Kristen Sparrow • April 02, 2012
In an article from Anesthesiology News “Opioid Use for Abdominal Pain Sees Recent Spike” they point out that from 1997 to 2008, opioid prescriptions for chronic abdominal pain more than doubled in the U.S. (study from Clinical Grastroenterology and Hepatology (2011;9:1078-1085). This points to an increasing problem I see in my clinic, that opioids are handed out because they are “stronger,” not only for musculoskeletal pain, but for conditions where they are clearly contraindicated like gastrointestinal problems. In the case of musculoskeletal pain, opioids can be of very limited value, though it varies case to case. With their danger of addiction and gastrointestinal and cognitive side effects, the threshold for prescribing should be high. More on my practice here.
The investigators noted that this increase in opioid prescriptions has been problematic, in part because no study has shown opioids to be effective for treating chronic abdominal pain. When used over long periods of time, opioids may worsen other gastrointestinal symptoms, such as constipation, nausea and vomiting.

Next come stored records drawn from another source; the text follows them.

(** [bytes] were drawn for the case that there is no key yet. *)
Definition load_or_generate_oauth_signing_secret (nonce bytes : string) (st : Crypto) : Call (Result string string) :=
  try (load_global_setting OAUTH_JWT_SIGNING_SECRET) (λ value,
    let generate :=
      match crypto_err "failed to encrypt new OAuth JWT signing secret: " (encrypt_str nonce st (Ecies.b64_encode bytes) OAUTH_JWT_SECRET_AAD) with
      | Err e => mret (Err e)
      | Ok encrypted => try (upsert_global_setting OAUTH_JWT_SIGNING_SECRET (JString encrypted)) (λ _, mret (Ok bytes))
      end in
    match value ≫= as_str with
    | Some stored => if decide (stored = "") then generate else read_key OAUTH_JWT_SIGNING_SECRET OAUTH_JWT_SECRET_AAD "OAuth JWT signing secret" "" nonce st stored
    | None => generate
    end).

Definition load_or_generate_jwt_key (nonce bytes : string) (st : Crypto) : Call (Result string string) :=
  try (load_global_setting JWT_SIGNING_KEY) (λ value,
    match value ≫= as_str with
    | Some stored => read_key JWT_SIGNING_KEY JWT_KEY_AAD "JWT signing key" " from database" nonce st stored
    | None =>
        match crypto_err "failed to encrypt new JWT signing key: " (encrypt_str nonce st (Ecies.b64_encode bytes) JWT_KEY_AAD) with
        | Err e => mret (Err e)
        | Ok encrypted =>
            try (upsert_global_setting JWT_SIGNING_KEY (JString encrypted)) (λ _,
            try (load_global_setting JWT_SIGNING_KEY) (λ value,
              mret match value ≫= as_str with
                   | Some stored =>
                       b64 ← (if is_encrypted stored
                              then crypto_err "failed to decrypt JWT signing key after store: " (decrypt_str st stored JWT_KEY_AAD) else Ok stored);
                       decode_key "failed to decode JWT signing key after store: " b64
                   | None => Ok bytes
                   end))
        end
    end).

(** [jwt_signing.key]: absent, or what reading it gives. The result says whether the key was
    migrated, in which case the file is removed, if that works. *)
Definition migrate_file_jwt_key (nonce : string) (st : Crypto) (file : option (Result string string)) : Call (Result string bool) :=
  match file with
  | None => mret (Ok false)
  | Some read =>
      try (load_global_setting JWT_SIGNING_KEY) (λ value,
        match value with
        | Some _ => mret (Ok false)
        | None =>
            match (bytes ← map_err (λ e, "failed to read JWT signing key file: " +:+ e) read;
                   crypto_err "failed to encrypt JWT signing key during file migration: "
                     (encrypt_str nonce st (Ecies.b64_encode bytes) JWT_KEY_AAD)) with
            | Err e => mret (Err e)
            | Ok encrypted => try (upsert_global_setting JWT_SIGNING_KEY (JString encrypted)) (λ _, mret (Ok true))
            end
        end)
  end.

(** The secret the sessions are signed with. *)
Definition init_jwt (nonce nonce' bytes : string) (st : Crypto) (file : option (Result string string)) : Call (Result string string) :=
  try (migrate_file_jwt_key nonce st file) (λ _, load_or_generate_jwt_key nonce' bytes st).
End Secrets.
End BootSecrets.

(** Secrets at start: the check of the master key holds whatever the other controllers do, and
    controllers that start one after the other sign with the same key. *)
Module BootSecretFacts.
Import Settings SettingsFacts BootSecrets.
#[local] Notation Call := (Handler Db Ev).

Section Facts.
Context `{Aead} {O : Orm}.

(** ** The master key *)

Lemma token_verifies nonce st token :
  str_len nonce = 12 → create_key_verification_token nonce st = Ok token →
  is_encrypted token = true ∧ verify_key_verification_token st token = Ok tt.
Proof.
  intros Hn (k & Hk & He)%bind_ok. pose proof He as (h & Hs & [= Ht])%bind_ok. rewrite <- Ht.
  split; [done|]. unfold verify_key_verification_token. rewrite decrypt_str_v2, Hk. simpl. rewrite Ht.
  rewrite (v2_roundtrip nonce _ _ _ _ Hn) with (2 := He) by done. done.
Qed.

(** The statements of a store that answers or fails. *)
Lemma runs_of_settings {A B} env (h : Call (Result string A)) (k : A → Call (Result BootError B)) d b d' es :
  runs env (of_settings h k) d (Ok b) d' es →
  ∃ a d1 es1 es2, runs env h d (Ok a) d1 es1 ∧ runs env (k a) d1 (Ok b) d' es2.
Proof.
  intros (r & d1 & e1 & e2 & Hh & Hk & _)%runs_bind. destruct r as [a|e]; [by eexists a, d1, e1, e2|].
  by destruct Hk as [? _].
Qed.
Lemma runs_statement_ok {A} env (f : Db → A * Db) d a d' es :
  runs env (statement f) d (Ok a) d' es → ∃ d1, rtc env d d1 ∧ (a, d') = f d1.
Proof.
  intros (d1 & Henv & Hst & _)%runs_exec. exists d1. split; [done|]. destruct (failing d1); [done|].
  destruct (f d1). by injection Hst as <- <-.
Qed.
Lemma runs_load env key d v d' es :
  runs env (load_global_setting key) d (Ok v) d' es → rtc env d d' ∧ v = global_settings d' !! key.
Proof. intros (d1 & Henv & [= -> ->])%runs_statement_ok. done. Qed.

(** What no step of the others changes stays. *)
Lemma keeps_rtc {A} (env : relation Db) (f : Db → option A) d d' v :
  (∀ a b, env a b → ∀ v, f a = Some v → f b = Some v) → rtc env d d' → f d = Some v → f d' = Some v.
Proof. intros Hkeep Hs. induction Hs as [|x y z Hs _ IH]; [done|]. intros Hv. by eapply IH, Hkeep. Qed.

(** The only change the counters of a write make is to the counters. *)
Lemma bump_global_keeps env d r d' es :
  (∀ d d', env d d' → ∀ v, global_settings d !! MASTER_KEY_VERIFICATION = Some v → global_settings d' !! MASTER_KEY_VERIFICATION = Some v) →
  runs env bump_global_settings_version d r d' es →
  ∀ v, global_settings d !! MASTER_KEY_VERIFICATION = Some v → global_settings d' !! MASTER_KEY_VERIFICATION = Some v.
Proof.
  intros Hkeep (d1 & Henv & Hst & _)%runs_exec v Hv.
  apply (keeps_rtc env (λ d, global_settings d !! MASTER_KEY_VERIFICATION) d d1 v Hkeep Henv) in Hv.
  destruct (failing d1); by injection Hst as _ <-.
Qed.

(** The token of an installation whose master key is [k]: the sentinel sealed under [k], in the
    current format, bound to its purpose, or in the legacy one. *)
Definition sealed_sentinel (k token : string) : Prop :=
  ∃ prefix aad hex n ct tag,
    (prefix = "ENC:v2:" ∧ aad = "uptrakit:master-key-verification" ∨ prefix = "ENC:v1:" ∧ aad = "") ∧
    token = prefix +:+ hex ∧ Hex.decode hex = Ok (n +:+ ct +:+ tag) ∧ str_len n = 12 ∧
    seal k n aad "uptrakit-master-key-ok-v1" = Ok (ct, tag).

Lemma open_hex_iff k aad hex msg p :
  open_hex k aad hex msg = Ok p ↔
  ∃ n ct tag, Hex.decode hex = Ok (n +:+ ct +:+ tag) ∧ str_len n = 12 ∧ seal k n aad p = Ok (ct, tag).
Proof.
  unfold open_hex. split.
  - intros (raw & Hraw%map_err_ok & Ho)%bind_ok. destruct (str_len raw <? 12 + 16) eqn:Hlen; [done|].
    apply Nat.ltb_ge in Hlen. destruct (open k _ aad _) as [q|] eqn:Hq; [|done]. injection Ho as ->.
    apply open_iff in Hq as (ct & tag & Hs & Hdrop). exists (str_take 12 raw), ct, tag.
    rewrite <-Hdrop, str_take_drop. split_and!; [done|apply str_take_len; lia|done].
  - intros (n & ct & tag & -> & Hn & Hs). simpl. pose proof (seal_tag _ _ _ _ _ _ Hs) as Htag.
    rewrite !str_len_app, Hn, Htag.
    pose proof (str_take_app n (ct +:+ tag)) as Htake. pose proof (str_drop_app n (ct +:+ tag)) as Hdrop.
    rewrite Hn in Htake, Hdrop. rewrite Htake, Hdrop.
    assert (open k n aad (ct +:+ tag) = Some p) as Ho by (apply open_iff; eauto). rewrite Ho.
    by destruct (Nat.ltb_spec (12 + (str_len ct + 16)) 28); [lia|].
Qed.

The growing use of opioids to treat “persistent abdominal pain highlights the growing challenges clinicians face trying to manage chronic illness without the time, infrastructure and incentives needed to take the integrated approach that experts suggest,” said lead study author Spencer D. Dorn, MD, MPH, assistant professor of medicine at the University of North Carolina at Chapel Hill, in a statement.